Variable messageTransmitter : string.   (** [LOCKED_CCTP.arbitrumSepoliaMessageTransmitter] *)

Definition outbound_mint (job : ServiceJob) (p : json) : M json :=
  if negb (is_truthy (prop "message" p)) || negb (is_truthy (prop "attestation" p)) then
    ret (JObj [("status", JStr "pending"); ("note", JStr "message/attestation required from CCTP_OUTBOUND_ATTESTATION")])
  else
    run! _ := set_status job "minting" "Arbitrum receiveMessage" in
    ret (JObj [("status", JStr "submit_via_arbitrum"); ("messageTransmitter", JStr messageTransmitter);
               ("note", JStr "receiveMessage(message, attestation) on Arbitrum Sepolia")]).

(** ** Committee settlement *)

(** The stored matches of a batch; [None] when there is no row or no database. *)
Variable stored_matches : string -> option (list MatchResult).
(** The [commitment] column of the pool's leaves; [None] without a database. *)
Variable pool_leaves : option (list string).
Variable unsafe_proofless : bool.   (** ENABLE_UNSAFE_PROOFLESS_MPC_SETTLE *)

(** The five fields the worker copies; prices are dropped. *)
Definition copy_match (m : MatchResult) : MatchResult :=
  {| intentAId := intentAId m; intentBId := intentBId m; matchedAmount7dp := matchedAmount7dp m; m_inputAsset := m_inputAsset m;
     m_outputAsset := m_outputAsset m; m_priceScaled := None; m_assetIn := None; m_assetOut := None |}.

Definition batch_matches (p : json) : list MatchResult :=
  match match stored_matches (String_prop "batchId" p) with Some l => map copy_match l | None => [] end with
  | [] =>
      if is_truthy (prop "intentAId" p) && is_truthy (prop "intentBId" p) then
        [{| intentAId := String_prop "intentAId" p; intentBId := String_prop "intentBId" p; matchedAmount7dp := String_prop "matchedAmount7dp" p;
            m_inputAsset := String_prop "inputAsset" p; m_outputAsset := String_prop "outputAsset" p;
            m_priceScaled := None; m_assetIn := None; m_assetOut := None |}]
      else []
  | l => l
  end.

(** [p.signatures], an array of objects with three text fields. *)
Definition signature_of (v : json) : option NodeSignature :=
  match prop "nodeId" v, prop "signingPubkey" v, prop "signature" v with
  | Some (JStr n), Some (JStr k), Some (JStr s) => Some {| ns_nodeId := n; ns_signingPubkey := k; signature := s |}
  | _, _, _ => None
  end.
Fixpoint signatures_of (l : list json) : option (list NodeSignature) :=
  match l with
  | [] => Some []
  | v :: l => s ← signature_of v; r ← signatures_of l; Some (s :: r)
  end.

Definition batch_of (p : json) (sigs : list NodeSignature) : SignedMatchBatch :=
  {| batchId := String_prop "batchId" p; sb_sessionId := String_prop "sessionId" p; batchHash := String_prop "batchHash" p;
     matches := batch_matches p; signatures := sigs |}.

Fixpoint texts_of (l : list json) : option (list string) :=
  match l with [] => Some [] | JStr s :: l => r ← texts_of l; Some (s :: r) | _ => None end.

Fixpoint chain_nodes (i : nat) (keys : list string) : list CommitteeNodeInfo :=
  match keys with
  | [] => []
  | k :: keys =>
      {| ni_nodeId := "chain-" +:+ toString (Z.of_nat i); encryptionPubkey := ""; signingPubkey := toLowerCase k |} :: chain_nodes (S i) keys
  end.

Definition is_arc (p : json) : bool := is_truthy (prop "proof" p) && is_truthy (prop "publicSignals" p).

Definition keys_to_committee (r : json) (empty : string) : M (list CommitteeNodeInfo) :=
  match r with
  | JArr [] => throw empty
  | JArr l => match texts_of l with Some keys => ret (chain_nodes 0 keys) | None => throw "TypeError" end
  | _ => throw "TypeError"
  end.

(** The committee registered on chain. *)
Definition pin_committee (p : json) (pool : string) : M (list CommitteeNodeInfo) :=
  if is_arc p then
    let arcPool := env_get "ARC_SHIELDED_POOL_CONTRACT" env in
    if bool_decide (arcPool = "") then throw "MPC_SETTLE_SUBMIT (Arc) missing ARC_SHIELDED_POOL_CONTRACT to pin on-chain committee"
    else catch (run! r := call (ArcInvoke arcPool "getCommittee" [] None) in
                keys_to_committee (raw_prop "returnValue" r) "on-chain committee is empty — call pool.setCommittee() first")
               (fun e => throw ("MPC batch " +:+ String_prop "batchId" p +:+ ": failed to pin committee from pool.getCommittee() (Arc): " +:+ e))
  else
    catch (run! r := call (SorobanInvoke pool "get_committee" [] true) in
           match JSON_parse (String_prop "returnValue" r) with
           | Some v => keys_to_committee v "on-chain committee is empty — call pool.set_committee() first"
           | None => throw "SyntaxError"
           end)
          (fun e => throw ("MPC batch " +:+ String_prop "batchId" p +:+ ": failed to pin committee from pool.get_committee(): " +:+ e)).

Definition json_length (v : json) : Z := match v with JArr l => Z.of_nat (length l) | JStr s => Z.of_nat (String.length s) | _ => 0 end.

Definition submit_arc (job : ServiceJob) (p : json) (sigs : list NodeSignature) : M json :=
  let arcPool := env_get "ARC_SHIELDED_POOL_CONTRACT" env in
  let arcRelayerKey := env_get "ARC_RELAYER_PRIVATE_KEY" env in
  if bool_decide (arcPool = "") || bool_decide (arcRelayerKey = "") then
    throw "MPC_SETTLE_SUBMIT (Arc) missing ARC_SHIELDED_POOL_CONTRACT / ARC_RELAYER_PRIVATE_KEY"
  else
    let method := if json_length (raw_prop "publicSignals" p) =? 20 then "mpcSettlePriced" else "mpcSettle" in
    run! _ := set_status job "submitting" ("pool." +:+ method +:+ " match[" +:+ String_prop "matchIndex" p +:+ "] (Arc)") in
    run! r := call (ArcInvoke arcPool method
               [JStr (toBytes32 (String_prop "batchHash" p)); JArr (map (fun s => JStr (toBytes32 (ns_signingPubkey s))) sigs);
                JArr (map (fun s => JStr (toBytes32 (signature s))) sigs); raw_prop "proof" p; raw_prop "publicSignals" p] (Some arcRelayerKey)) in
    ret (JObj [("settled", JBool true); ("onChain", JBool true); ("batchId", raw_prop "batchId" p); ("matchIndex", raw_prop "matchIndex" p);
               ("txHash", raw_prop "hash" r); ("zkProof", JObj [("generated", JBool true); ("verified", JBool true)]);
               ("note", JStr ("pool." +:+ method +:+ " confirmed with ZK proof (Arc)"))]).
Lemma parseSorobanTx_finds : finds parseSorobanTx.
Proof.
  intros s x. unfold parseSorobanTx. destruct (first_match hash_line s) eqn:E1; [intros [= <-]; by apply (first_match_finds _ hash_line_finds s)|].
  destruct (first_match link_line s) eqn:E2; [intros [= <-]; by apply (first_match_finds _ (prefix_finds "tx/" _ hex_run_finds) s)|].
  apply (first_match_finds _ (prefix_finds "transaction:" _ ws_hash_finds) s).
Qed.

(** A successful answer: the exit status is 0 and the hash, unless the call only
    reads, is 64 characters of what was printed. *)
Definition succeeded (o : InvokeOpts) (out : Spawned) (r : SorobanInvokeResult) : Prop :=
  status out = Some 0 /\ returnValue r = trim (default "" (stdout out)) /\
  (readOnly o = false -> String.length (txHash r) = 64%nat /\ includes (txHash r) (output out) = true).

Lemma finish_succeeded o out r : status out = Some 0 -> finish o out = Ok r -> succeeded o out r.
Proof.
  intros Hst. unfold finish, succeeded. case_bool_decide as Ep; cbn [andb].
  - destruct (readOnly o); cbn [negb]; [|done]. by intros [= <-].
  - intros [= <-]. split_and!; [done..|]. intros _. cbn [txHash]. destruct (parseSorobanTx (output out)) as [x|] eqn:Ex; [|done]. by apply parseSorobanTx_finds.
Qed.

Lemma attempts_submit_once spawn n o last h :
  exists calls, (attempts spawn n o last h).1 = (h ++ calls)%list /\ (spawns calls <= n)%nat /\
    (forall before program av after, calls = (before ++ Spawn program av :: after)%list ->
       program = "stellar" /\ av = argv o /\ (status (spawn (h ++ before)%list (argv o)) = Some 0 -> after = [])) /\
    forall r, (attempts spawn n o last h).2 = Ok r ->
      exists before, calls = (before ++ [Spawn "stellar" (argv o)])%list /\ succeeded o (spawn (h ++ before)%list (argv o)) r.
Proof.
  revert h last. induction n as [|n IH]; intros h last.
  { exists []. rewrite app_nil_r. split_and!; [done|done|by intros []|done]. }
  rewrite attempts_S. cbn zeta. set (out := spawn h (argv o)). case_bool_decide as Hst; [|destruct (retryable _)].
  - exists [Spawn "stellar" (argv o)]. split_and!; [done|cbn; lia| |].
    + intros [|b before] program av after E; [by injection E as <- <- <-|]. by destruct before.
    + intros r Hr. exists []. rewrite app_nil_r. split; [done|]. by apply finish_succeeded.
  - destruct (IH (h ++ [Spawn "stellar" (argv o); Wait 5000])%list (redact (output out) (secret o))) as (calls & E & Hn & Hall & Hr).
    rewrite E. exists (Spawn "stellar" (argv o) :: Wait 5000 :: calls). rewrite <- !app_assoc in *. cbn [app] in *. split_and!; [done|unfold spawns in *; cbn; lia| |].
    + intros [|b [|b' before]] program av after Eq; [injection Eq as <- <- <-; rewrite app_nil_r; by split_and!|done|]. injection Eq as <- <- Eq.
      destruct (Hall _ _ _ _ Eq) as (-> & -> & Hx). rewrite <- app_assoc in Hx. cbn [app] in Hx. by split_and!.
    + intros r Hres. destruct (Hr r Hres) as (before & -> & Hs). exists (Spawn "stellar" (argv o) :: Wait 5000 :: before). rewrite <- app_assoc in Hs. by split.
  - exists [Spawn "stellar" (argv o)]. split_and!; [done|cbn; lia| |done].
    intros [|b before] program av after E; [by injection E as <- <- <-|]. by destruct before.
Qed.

» **TASK BRIEF**: Tally the lines of the preceding listing in which the word "last" appears; state nothing but the total.

» **TASK RESPONSE**: 4